WHAT THE TASK ASKS:
When the line containing "(** The destination takes [n] bytes. *)" appears in the entries below, begin printing there and stop after the line containing "c d ok fuel"; print each of those lines exactly and no other line.

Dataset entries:
____________________

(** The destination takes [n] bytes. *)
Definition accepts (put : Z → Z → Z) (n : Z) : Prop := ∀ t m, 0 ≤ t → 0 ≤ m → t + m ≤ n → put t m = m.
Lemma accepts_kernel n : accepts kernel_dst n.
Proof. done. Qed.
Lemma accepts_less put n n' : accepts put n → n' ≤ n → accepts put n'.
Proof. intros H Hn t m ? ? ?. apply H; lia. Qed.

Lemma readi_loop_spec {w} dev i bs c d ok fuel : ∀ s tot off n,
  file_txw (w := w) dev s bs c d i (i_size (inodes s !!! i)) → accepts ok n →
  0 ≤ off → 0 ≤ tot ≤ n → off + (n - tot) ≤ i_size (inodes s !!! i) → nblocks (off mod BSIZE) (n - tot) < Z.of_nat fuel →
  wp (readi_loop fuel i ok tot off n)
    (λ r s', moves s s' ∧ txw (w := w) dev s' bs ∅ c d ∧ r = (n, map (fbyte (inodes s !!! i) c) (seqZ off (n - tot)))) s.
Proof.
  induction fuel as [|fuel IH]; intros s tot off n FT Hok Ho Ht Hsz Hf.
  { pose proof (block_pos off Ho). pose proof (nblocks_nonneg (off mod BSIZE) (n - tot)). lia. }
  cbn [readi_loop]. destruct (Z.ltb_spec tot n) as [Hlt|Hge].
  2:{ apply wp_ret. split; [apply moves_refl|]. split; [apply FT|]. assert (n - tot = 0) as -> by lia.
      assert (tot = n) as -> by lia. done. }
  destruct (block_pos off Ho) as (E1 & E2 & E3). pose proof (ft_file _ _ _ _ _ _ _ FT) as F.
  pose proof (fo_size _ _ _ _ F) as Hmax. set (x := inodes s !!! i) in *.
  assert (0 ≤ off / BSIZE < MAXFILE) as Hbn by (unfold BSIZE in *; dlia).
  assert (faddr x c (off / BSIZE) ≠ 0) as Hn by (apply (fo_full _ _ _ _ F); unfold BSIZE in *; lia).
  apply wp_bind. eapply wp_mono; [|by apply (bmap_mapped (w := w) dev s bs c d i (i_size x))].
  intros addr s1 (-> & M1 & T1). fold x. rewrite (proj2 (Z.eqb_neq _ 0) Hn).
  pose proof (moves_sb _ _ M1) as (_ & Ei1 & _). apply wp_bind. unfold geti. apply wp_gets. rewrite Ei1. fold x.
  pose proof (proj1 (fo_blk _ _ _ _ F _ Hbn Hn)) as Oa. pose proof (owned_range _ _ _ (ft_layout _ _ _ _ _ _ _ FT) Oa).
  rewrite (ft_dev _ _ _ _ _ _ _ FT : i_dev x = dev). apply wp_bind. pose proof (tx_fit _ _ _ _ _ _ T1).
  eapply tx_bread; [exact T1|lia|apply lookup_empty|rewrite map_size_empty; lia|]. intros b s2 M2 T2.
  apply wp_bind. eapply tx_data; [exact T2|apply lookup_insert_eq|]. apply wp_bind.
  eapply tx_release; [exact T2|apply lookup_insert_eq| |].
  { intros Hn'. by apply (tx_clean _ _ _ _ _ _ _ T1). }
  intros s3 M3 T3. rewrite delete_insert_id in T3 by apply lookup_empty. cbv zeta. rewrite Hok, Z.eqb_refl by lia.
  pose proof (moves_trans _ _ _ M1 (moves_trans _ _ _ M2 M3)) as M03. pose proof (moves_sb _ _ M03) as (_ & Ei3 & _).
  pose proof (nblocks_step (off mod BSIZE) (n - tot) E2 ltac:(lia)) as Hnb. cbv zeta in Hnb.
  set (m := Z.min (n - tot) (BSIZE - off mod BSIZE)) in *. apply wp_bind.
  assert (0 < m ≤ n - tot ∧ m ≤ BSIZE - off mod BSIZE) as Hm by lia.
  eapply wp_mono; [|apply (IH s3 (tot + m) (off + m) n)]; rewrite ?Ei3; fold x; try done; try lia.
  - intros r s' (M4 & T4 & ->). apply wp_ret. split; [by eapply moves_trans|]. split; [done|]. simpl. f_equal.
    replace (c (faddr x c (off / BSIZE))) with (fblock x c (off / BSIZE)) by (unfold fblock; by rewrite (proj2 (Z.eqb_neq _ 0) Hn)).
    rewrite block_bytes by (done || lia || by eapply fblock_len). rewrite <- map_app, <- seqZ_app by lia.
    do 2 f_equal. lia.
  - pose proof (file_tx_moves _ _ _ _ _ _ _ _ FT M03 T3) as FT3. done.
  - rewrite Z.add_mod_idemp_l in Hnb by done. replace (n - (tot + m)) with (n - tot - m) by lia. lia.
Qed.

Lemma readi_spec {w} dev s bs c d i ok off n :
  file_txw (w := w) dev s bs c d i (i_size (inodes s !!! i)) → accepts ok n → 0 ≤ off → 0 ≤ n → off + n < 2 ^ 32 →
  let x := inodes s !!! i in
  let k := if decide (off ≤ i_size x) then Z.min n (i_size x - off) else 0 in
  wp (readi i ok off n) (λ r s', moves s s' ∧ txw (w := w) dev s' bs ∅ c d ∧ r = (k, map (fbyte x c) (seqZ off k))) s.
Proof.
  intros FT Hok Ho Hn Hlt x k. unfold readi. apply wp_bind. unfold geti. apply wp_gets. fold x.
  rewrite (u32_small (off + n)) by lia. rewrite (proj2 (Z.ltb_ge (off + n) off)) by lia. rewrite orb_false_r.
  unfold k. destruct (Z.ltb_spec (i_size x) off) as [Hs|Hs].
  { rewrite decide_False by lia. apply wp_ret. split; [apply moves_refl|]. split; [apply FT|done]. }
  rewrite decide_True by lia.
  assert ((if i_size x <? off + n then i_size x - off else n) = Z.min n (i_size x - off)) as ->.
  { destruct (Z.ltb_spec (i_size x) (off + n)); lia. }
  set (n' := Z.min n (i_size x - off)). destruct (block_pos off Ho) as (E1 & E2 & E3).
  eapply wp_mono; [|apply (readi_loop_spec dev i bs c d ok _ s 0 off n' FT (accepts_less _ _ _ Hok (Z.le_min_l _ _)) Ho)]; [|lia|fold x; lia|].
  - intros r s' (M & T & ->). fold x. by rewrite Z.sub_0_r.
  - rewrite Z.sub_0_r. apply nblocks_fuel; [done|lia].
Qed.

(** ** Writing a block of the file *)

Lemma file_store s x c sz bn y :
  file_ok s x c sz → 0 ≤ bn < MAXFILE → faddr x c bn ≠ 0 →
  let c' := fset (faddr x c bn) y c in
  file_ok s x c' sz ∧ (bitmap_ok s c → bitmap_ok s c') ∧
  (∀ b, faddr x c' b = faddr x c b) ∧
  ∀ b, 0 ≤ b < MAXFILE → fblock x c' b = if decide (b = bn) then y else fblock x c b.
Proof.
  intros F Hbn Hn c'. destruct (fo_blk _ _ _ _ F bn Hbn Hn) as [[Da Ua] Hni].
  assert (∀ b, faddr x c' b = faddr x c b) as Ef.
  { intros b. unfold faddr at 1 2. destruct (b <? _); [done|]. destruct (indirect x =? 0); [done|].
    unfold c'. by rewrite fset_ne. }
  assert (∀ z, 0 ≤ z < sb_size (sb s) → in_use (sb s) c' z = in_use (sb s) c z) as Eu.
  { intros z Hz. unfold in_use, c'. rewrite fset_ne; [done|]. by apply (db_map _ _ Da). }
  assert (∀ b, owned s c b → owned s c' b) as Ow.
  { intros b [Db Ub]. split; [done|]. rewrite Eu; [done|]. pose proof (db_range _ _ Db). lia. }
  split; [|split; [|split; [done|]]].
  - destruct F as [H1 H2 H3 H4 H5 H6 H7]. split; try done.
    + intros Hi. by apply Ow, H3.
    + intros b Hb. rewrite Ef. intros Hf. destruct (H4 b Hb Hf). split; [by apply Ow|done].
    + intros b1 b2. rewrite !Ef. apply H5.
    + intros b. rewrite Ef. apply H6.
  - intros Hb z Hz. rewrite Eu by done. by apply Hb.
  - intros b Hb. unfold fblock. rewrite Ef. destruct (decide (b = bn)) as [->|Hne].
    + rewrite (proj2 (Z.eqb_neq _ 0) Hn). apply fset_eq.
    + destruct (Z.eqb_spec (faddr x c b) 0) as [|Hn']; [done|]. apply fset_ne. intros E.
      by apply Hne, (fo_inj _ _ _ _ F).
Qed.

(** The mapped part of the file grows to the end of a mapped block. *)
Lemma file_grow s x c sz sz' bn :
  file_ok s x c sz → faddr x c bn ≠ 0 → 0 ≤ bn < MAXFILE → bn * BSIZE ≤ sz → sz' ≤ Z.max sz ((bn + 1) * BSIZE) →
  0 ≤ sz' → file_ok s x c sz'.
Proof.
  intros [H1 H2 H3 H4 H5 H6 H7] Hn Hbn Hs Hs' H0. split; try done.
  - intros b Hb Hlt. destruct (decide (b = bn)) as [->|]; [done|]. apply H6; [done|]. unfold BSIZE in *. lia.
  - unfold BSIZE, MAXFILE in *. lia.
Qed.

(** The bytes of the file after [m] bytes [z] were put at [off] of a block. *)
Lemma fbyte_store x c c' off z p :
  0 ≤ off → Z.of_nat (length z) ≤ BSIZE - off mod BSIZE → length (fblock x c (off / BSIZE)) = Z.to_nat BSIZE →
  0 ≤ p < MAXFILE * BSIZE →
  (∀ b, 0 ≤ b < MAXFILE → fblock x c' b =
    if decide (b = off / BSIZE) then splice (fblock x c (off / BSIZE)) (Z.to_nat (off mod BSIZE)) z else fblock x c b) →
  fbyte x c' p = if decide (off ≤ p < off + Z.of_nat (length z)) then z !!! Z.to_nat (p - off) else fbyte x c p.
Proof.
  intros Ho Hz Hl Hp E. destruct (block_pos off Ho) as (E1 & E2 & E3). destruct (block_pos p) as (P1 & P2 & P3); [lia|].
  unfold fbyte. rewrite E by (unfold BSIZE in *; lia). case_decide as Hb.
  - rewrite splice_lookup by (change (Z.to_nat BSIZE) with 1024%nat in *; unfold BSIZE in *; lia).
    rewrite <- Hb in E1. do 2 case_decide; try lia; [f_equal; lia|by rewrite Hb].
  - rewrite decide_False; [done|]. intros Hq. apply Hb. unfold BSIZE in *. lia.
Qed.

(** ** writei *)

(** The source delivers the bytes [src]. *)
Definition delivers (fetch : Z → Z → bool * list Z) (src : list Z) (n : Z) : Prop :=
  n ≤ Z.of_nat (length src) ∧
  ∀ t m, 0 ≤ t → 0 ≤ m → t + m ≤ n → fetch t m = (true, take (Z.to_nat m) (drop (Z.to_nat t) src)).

____________________

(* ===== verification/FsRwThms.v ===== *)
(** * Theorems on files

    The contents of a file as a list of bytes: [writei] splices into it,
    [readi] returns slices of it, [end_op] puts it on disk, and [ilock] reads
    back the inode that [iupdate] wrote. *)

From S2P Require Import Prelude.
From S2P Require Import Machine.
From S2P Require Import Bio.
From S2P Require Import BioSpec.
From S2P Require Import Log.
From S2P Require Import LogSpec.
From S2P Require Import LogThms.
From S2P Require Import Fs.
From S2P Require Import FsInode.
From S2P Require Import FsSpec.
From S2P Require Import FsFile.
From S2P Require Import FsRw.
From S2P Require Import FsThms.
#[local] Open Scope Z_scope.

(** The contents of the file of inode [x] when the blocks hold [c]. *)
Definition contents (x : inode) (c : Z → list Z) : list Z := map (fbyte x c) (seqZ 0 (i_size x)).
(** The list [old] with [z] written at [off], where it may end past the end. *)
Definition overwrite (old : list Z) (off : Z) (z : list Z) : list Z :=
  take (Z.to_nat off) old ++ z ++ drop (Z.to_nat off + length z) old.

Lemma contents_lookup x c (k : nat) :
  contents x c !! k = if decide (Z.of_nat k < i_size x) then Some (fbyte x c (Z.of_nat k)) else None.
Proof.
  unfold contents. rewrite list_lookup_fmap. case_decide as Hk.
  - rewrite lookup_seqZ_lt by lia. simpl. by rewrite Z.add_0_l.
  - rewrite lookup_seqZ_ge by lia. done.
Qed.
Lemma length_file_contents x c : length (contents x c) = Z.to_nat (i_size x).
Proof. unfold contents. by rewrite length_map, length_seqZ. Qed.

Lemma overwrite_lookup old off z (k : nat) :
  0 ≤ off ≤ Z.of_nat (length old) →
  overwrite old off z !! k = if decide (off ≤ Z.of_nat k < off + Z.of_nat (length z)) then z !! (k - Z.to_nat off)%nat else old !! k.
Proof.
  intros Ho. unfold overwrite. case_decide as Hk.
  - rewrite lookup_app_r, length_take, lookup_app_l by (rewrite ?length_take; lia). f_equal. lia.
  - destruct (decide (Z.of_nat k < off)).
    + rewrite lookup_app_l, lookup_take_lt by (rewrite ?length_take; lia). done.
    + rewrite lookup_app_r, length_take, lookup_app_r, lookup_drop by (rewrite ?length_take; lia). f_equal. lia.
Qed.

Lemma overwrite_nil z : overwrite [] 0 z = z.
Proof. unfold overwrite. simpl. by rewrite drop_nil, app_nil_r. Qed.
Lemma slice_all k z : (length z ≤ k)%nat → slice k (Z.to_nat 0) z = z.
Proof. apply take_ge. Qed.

____________________

RESPONSE FOR THIS EXERCISE:
(** The destination takes [n] bytes. *)
Definition accepts (put : Z → Z → Z) (n : Z) : Prop := ∀ t m, 0 ≤ t → 0 ≤ m → t + m ≤ n → put t m = m.
Lemma accepts_kernel n : accepts kernel_dst n.
Proof. done. Qed.
Lemma accepts_less put n n' : accepts put n → n' ≤ n → accepts put n'.
Proof. intros H Hn t m ? ? ?. apply H; lia. Qed.

Lemma readi_loop_spec {w} dev i bs c d ok fuel : ∀ s tot off n,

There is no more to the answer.